Collected data entries =
========

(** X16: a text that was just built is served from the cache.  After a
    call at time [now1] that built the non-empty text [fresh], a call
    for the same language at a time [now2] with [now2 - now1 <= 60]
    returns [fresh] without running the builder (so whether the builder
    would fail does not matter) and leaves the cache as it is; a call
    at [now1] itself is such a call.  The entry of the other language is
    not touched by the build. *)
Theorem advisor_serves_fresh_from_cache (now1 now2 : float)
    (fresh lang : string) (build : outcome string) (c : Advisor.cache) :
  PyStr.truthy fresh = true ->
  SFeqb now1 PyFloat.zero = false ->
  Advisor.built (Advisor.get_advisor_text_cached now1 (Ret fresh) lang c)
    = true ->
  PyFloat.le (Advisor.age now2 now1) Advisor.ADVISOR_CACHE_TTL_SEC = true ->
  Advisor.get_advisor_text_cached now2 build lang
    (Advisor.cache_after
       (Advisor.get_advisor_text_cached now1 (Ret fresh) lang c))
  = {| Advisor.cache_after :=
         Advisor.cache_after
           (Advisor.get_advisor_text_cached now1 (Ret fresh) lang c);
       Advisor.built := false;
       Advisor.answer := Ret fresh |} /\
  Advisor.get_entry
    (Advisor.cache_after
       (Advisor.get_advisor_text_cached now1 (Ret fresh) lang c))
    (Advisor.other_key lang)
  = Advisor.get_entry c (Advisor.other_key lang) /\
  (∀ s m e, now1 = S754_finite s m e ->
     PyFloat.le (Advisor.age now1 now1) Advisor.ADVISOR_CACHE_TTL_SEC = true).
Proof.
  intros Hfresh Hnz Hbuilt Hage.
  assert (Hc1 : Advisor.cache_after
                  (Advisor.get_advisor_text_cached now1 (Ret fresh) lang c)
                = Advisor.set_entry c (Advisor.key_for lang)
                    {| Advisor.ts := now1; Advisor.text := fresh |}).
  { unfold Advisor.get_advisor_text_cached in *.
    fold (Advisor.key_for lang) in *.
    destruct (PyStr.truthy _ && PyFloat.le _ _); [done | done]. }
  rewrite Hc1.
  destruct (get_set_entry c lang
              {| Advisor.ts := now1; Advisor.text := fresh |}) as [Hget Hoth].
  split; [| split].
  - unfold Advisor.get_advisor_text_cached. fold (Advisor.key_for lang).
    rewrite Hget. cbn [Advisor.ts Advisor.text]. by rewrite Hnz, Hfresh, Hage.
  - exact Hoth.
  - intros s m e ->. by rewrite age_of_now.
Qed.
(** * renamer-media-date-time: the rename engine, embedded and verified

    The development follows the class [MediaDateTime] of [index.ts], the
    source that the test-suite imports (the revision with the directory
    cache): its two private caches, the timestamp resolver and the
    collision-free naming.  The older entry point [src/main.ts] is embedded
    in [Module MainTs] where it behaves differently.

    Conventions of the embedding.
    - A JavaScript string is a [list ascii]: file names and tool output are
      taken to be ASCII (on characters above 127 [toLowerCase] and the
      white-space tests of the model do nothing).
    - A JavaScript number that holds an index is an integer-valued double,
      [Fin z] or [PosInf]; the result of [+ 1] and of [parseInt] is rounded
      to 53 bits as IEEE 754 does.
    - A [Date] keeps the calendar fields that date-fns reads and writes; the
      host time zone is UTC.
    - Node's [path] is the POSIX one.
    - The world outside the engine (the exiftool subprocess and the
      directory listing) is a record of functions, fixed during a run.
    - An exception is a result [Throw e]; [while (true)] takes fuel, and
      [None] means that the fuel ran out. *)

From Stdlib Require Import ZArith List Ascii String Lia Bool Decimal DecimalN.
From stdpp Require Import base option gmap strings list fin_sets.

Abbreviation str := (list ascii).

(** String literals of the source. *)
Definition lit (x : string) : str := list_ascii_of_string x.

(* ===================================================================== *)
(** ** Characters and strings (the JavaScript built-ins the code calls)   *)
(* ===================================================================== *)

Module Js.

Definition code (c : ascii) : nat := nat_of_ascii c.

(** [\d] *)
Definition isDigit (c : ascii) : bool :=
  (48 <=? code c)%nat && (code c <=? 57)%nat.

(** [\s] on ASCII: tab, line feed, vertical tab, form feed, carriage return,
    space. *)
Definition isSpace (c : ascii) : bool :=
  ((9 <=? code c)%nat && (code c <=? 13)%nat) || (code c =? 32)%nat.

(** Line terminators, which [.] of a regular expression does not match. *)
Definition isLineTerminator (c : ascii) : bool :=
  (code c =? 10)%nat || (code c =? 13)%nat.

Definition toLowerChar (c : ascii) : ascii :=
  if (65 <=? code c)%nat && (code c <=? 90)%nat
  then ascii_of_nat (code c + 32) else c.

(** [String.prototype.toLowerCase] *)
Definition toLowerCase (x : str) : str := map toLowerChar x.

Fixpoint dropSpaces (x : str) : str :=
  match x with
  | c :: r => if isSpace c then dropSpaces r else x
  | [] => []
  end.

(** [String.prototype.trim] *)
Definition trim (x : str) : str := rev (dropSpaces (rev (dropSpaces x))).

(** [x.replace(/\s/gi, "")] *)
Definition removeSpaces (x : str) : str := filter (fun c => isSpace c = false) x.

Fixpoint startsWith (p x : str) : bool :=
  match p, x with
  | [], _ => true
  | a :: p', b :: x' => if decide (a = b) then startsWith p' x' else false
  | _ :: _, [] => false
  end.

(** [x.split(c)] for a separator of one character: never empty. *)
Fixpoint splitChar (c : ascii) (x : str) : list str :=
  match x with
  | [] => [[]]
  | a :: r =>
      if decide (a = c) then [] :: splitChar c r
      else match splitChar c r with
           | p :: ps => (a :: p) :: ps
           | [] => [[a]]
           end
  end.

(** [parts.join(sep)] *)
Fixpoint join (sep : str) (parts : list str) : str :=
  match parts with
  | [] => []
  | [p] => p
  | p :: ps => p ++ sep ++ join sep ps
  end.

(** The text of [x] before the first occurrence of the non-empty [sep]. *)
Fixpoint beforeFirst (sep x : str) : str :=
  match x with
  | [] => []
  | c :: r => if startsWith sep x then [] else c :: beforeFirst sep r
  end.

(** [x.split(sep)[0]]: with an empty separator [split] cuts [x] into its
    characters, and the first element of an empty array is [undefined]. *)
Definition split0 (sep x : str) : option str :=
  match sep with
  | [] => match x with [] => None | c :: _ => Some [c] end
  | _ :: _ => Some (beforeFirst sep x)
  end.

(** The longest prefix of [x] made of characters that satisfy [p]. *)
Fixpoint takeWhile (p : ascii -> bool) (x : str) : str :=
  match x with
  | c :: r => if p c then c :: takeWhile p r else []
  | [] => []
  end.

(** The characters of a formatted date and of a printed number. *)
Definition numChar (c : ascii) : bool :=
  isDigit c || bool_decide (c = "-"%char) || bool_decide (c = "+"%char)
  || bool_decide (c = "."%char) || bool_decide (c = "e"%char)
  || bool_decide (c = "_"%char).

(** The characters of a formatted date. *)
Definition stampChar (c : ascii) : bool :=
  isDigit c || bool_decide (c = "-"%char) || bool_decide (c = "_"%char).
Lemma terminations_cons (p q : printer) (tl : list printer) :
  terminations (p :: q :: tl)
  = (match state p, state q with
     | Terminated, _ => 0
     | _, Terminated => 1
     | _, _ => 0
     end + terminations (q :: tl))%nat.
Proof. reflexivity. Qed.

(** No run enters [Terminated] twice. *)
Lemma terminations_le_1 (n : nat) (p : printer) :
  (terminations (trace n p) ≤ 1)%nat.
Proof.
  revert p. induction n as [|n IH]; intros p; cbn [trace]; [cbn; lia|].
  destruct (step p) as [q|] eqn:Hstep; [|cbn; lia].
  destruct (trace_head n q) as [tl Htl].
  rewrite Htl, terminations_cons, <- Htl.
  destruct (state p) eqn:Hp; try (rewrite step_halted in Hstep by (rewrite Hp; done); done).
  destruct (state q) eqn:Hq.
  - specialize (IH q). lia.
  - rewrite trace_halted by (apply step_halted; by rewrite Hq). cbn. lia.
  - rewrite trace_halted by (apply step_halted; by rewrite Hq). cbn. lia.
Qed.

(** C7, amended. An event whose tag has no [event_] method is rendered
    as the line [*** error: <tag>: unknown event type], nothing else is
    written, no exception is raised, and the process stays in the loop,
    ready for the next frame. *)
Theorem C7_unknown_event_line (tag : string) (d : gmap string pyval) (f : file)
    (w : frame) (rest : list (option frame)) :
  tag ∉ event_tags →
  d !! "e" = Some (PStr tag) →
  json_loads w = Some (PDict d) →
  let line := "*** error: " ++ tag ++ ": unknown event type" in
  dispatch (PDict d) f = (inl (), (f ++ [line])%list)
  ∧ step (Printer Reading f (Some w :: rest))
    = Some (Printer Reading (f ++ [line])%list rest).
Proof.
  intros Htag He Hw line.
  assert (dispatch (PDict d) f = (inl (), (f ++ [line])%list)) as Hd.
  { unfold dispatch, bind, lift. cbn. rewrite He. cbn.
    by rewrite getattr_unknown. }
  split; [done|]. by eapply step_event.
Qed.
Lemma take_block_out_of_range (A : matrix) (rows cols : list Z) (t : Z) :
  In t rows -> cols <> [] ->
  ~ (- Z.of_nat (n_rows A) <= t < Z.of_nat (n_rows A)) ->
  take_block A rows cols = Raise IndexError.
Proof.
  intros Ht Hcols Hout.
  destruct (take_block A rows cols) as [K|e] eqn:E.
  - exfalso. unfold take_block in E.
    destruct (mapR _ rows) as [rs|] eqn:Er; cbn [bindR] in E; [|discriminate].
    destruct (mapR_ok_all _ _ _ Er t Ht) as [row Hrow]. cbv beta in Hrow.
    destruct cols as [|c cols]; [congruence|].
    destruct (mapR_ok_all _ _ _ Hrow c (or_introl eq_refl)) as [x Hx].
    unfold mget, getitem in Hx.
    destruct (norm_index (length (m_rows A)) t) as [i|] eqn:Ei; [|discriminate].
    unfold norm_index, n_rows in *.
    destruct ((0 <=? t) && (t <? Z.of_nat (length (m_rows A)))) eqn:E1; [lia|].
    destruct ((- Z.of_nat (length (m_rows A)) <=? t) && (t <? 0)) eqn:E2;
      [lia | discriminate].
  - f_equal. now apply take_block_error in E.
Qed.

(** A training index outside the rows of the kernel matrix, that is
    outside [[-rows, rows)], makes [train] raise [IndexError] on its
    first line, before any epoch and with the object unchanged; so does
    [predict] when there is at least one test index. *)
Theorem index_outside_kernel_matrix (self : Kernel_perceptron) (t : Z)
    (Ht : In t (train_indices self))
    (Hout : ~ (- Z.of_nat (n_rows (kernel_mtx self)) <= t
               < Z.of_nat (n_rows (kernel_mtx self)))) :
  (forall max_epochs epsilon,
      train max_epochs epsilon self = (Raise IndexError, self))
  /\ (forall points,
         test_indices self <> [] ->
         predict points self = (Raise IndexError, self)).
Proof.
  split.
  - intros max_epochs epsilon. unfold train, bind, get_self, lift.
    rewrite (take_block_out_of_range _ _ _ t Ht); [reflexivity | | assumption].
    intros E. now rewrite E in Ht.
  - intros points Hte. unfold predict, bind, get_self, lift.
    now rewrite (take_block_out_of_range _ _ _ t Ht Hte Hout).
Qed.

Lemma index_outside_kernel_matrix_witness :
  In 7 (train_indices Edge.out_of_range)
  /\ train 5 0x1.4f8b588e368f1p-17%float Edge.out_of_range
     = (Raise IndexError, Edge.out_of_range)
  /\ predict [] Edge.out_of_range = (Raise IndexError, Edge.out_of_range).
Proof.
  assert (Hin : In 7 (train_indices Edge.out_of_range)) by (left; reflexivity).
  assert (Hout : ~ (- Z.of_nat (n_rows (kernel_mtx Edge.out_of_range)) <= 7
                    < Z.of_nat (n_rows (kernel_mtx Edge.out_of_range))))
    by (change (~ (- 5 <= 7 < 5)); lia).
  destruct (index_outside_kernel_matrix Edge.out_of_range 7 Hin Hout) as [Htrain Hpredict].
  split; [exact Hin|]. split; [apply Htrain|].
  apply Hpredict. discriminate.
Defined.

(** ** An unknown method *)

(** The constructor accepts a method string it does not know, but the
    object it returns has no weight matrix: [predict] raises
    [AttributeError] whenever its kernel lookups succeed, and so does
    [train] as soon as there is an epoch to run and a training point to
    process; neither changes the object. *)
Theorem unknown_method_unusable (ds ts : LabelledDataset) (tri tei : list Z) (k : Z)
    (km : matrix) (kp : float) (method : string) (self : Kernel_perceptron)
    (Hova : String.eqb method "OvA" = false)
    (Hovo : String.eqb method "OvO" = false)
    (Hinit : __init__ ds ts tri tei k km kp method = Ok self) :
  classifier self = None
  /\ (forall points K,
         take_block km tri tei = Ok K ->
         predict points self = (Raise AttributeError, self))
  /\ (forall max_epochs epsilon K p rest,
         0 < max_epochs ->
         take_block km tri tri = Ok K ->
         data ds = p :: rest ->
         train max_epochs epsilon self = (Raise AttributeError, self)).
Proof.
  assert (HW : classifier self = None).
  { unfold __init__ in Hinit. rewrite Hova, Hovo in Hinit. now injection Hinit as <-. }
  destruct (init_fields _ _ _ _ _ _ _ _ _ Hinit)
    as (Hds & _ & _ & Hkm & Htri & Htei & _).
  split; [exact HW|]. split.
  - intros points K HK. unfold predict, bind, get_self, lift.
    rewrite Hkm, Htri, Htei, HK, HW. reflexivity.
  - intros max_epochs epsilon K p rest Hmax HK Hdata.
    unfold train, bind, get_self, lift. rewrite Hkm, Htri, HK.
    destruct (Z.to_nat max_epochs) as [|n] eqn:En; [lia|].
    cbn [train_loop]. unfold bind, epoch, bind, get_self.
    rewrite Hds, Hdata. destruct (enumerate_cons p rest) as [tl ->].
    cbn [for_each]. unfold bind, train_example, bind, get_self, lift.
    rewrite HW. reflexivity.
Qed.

========

WHAT IS EXPECTED = Nothing beyond the lines from the start of the entries through the line with "would fail does" should appear. Repeat those lines exactly, both ends included.

RESPONSE BOX =
(** X16: a text that was just built is served from the cache.  After a
    call at time [now1] that built the non-empty text [fresh], a call
    for the same language at a time [now2] with [now2 - now1 <= 60]
    returns [fresh] without running the builder (so whether the builder
    would fail does not matter) and leaves the cache as it is; a call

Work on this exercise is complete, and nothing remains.